Shimano versus Sram really comes down to personal preference. I switched to Sram a year ago and can't imagine going back to Shimano, they hoods fit my hands so much better.

I've founds Sram to be easy to use. IMO, it's easier to setup the derailleurs and the shifting stays good without having to mess with cable tension.

I can't comment on Sram's 11-32 since I've never tried it.


----------



## dndrich

wetpaint said:


> Shimano versus Sram really comes down to personal preference. I switched to Sram a year ago and can't imagine going back to Shimano, they hoods fit my hands so much better.
> 
> I've founds Sram to be easy to use. IMO, it's easier to setup the derailleurs and the shifting stays good without having to mess with cable tension.
> 
> I can't comment on Sram's 11-32 since I've never tried it.


Thanks! Now I'm considering building my own Ibis Silk SL "frankenbike" with a mix of SRAM components. Other forum members rave about the Red shifters, so, to save money I would skimp on some other components. So, I would go Red shifters, Force brakes and cranks, Rival front and rear derailer, and 1070 cassette.


----------



## Kristatos

I would go with Campy Chorus or Record depending on budget. My Red gruppo is a year old, not sure what is new in 2012 but the shifting, especially front der is not great. Chain suck can be an issue that pops up, which is weird on a road bike but I know other SRAM riders that experience it. 

All the major makes' stuff works. Maybe I just have Campy stuff working better than SRAM for whatever reason but I find it gives crisper shifts, wears well, and is easy to set up. 

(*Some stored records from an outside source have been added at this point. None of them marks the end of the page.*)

(** ** Timestamps *)

Lemma dec_digits_length (fuel : nat) :
  forall n k acc,
    1 <= k -> n < 10 ^ k ->
    String.length (dec_digits fuel n acc) <= k + String.length acc.
Proof.
  induction fuel as [|fuel IH]; intros n k acc Hk Hn; cbn [dec_digits].
  - lia.
  - destruct (Nat.eqb_spec (n / 10) 0) as [Hz|Hnz].
    + simpl. lia.
    + destruct k as [|[|k]]; [lia| |].
      * exfalso. apply Hnz. apply Nat.div_small. simpl in Hn. exact Hn.
      * specialize (IH (n / 10) (S k) (String (digit_char (n mod 10)) acc)).
        cbn [String.length] in IH.
        assert (n / 10 < 10 ^ S k).
        { apply Nat.Div0.div_lt_upper_bound.
          change (10 ^ S (S k)) with (10 * 10 ^ S k) in Hn. exact Hn. }
        specialize (IH ltac:(clear; lia) ltac:(assumption)). clear - IH. lia.
Qed.

Lemma pad_0d_length (wid : nat) (z : Z) :
  1 <= wid -> (0 <= z < Z.of_nat (10 ^ wid))%Z -> len (pad_0d wid z) = wid.
Proof.
  intros Hw Hz. unfold pad_0d, len.
  destruct (Z.ltb_spec z 0); [lia|].
  rewrite length_append, length_repeat_char.
  assert (Hn : Z.abs_nat z < 10 ^ wid).
  { apply Nat2Z.inj_lt. rewrite Zabs2Nat.id_abs, Z.abs_eq by lia. apply Hz. }
  pose proof (dec_digits_length (S (Z.abs_nat z)) (Z.abs_nat z) wid "" Hw Hn) as Hl.
  cbn [String.length] in Hl. clear - Hl. lia.
Qed.

Lemma pad_d_length (wid : nat) (z : Z) :
  1 <= wid -> (0 <= z < Z.of_nat (10 ^ wid))%Z -> len (pad_d wid z) = wid.
Proof.
  intros Hw Hz. unfold pad_d, itoa, len.
  destruct (Z.ltb_spec z 0); [lia|].
  rewrite length_append, length_repeat_char.
  assert (Hn : Z.abs_nat z < 10 ^ wid).
  { apply Nat2Z.inj_lt. rewrite Zabs2Nat.id_abs, Z.abs_eq by lia. apply Hz. }
  pose proof (dec_digits_length (S (Z.abs_nat z)) (Z.abs_nat z) wid "" Hw Hn) as Hl.
  cbn [String.length] in Hl. clear - Hl. lia.
Qed.

Lemma pad_0d_2_length (z : Z) : (0 <= z <= 99)%Z -> len (pad_0d 2 z) = 2.
Proof. intro H. apply pad_0d_length; [lia|]. simpl. lia. Qed.

Lemma pad_0d_3_length (z : Z) : (0 <= z <= 999)%Z -> len (pad_0d 3 z) = 3.
Proof. intro H. apply pad_0d_length; [lia|]. simpl. lia. Qed.

Lemma pad_d_4_length (z : Z) : (0 <= z <= 9999)%Z -> len (pad_d 4 z) = 4.
Proof. intro H. apply pad_d_length; [lia|]. simpl. lia. Qed.

(** X5: for a time whose fields are within their ranges (the year on four
    digits at most), [formatTime] renders 19 bytes, and 23 with the
    resolution 1000; any other resolution is ignored. *)
Theorem formatTime_length (t : Time) :
  civil t ->
  len (formatTime t []) = 19
  /\ len (formatTime t [1000%Z]) = 23
  /\ forall res, res <> 1000%Z -> formatTime t [res] = formatTime t [].
Proof.
  intros (Hy & Hmo & Hd & Hh & Hmi & Hs & Hn).
  assert (H19 : len (formatTime t []) = 19).
  { unfold formatTime, len. rewrite !length_append. simpl String.length.
    pose proof (pad_d_4_length _ Hy). pose proof (pad_0d_2_length _ Hmo).
    pose proof (pad_0d_2_length _ Hd). pose proof (pad_0d_2_length _ Hh).
    pose proof (pad_0d_2_length _ Hmi). pose proof (pad_0d_2_length _ Hs).
    unfold len in *. lia. }
  split; [exact H19|]. split.
  - unfold formatTime in *. cbn [Z.eqb Pos.eqb]. unfold len in *.
    rewrite !append_assoc in *.
    repeat rewrite length_append in *. simpl String.length in *.
    assert (Hms : (0 <= Z.quot (Nanosecond t) 1000000 <= 999)%Z).
    { split; [apply Z.quot_pos; lia|].
      apply Z.lt_succ_r. apply Z.quot_lt_upper_bound; lia. }
    pose proof (pad_0d_3_length _ Hms) as H3. unfold len in H3. lia.
  - intros res Hres. unfold formatTime.
    destruct (Z.eqb_spec res 1000); [contradiction | reflexivity].
Qed.

Lemma formatTime_length_witness :
  civil Sample.noon
  /\ len (formatTime Sample.noon []) = 19
  /\ len (formatTime Sample.noon [1000%Z]) = 23
  /\ forall res, res <> 1000%Z -> formatTime Sample.noon [res] = formatTime Sample.noon [].
Proof.
  assert (H : civil Sample.noon) by (unfold civil; cbn; lia).
  split; [exact H|]. exact (formatTime_length Sample.noon H).
Defined.

(** ** Names *)

Lemma split_on_not_nil (sep : ascii) (s : string) : split_on sep s <> [].
Proof.
  destruct s as [|c s]; simpl; [discriminate|].
  destruct (c =? sep)%char; [discriminate|].
  destruct (split_on sep s); discriminate.
Qed.

Lemma split_on_no_sep (sep : ascii) (s : string) :
  contains_char sep s = false -> split_on sep s = [s].
Proof.
  induction s as [|c s IH]; simpl; [reflexivity|].
  intro H. apply orb_false_iff in H as [H1 H2].
  rewrite H1, (IH H2). reflexivity.
Qed.

Lemma split_on_two (sep : ascii) (a b : string) :
  2 <= List.length (split_on sep (a +++ String sep b)).
Proof.
  induction a as [|c a IH]; simpl.
  - rewrite Ascii.eqb_refl. simpl.
    pose proof (split_on_not_nil sep b). destruct (split_on sep b); simpl; [contradiction|lia].
  - destruct (c =? sep)%char; simpl; [lia|].
    destruct (split_on sep (a +++ String sep b)); simpl in *; lia.
Qed.

Lemma last_cons_cons {A : Type} (x y : A) (l : list A) (d : A) :
  last (x :: y :: l) d = last (y :: l) d.
Proof. reflexivity. Qed.

Lemma split_on_last (sep : ascii) (a b : string) :
  last (split_on sep (a +++ String sep b)) "" = last (split_on sep b) "".
Proof.
  induction a as [|c a IH]; simpl append.
  - cbn [split_on]. rewrite Ascii.eqb_refl.
    pose proof (split_on_not_nil sep b). destruct (split_on sep b); [contradiction|].
    reflexivity.
  - cbn [split_on]. pose proof (split_on_two sep a b) as H2.
    destruct (c =? sep)%char.
    + destruct (split_on sep (a +++ String sep b)) as [|p ps]; [simpl in H2; lia|].
      rewrite last_cons_cons. exact IH.
    + destruct (split_on sep (a +++ String sep b)) as [|p [|q ps]];
        [simpl in H2; lia | simpl in H2; lia |].
      rewrite last_cons_cons. rewrite last_cons_cons in IH. exact IH.
Qed.

Lemma nth_length_pred {A : Type} (l : list A) (d : A) :
  nth (List.length l - 1) l d = last l d.
Proof.
  induction l as [|x l IH]; [reflexivity|].
  destruct l as [|y l]; [reflexivity|].
  rewrite last_cons_cons, <- IH. simpl. now rewrite Nat.sub_0_r.
Qed.

(** X6: an empty name renders as "root" under both [name] and
    [basename]; [name] renders any other name as it is; [basename] renders
    what follows the last "/" of the name, and a name without "/" as it
    is. *)
Theorem Format_name_fields
        (LevelName : Level -> string) (f : TemplateFormatter) (t : Time)
        (lvl : Level) (msg lineColor : string) (st : fstate)
        (name dir base : string) :
  contains_char "/" base = false ->
  let text name tok :=
    fst (Format_switch LevelName f (Rec.mk t name lvl msg) lineColor st tok) in
  text "" tfName = "root"
  /\ text "" tfBaseName = "root"
  /\ (name <> "" -> text name tfName = name)
  /\ text (dir +++ String "/" base) tfName = dir +++ String "/" base
  /\ text (dir +++ String "/" base) tfBaseName = base
  /\ (base <> "" -> text base tfBaseName = base).
Proof.
  intros Hb text. subst text. cbn.
  assert (Hne : forall d, (len (d +++ String "/" base) =? 0) = false).
  { intro d. unfold len. rewrite length_append. simpl. apply Nat.eqb_neq. lia. }
  split; [reflexivity|]. split; [reflexivity|].
  split; [intro Hname; destruct name; [contradiction | reflexivity]|].
  fold (len (dir +++ String "/" base)). rewrite Hne.
  split; [reflexivity|]. split.
  - change (match List.length (split_on "/" (dir +++ String "/" base)) with
            | 0 => 0 | S l => l end)
      with (List.length (split_on "/" (dir +++ String "/" base)) - 0 - 1 + 0).
    replace (List.length (split_on "/" (dir +++ String "/" base)) - 0 - 1 + 0)
      with (List.length (split_on "/" (dir +++ String "/" base)) - 1) by lia.
    rewrite nth_length_pred, split_on_last, (split_on_no_sep _ _ Hb). reflexivity.
  - intro Hnz. destruct base as [|c base]; [contradiction|].
    rewrite (split_on_no_sep _ _ Hb). reflexivity.
Qed.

That said if you are certain of Shimano or SRAM go SRAM as they perform the same but SRAM will save you a few bucks.


----------



## Guest

dndrich said:


> AHA! Finally made my 5 posts, so now I can start my own thread.
> 
> Thinking about building a bike. I will probably get an Ibis Silk SL frame. Now, I'm deciding on Ultegra 6703 triple with an 11/28, or the SRAM Force group with the compact 50/34 and the 11/32. How do you guys feel with regards to Force quality and ease of use? I just tried the double tap for 15 minutes today. Seemed nice, but I'm still not getting the front derailer yet. In any event, I need the low gearing as I live in a very hilly area. I currently have a Shimano 6700 compact with a SRAM 11/32 on my Lemond. It actually works that way, though I had to turn the B screw around to get it to fit. I figure since the SRAM stuff is made to work with the 11/32 it should be a bit smoother. Thoughts here?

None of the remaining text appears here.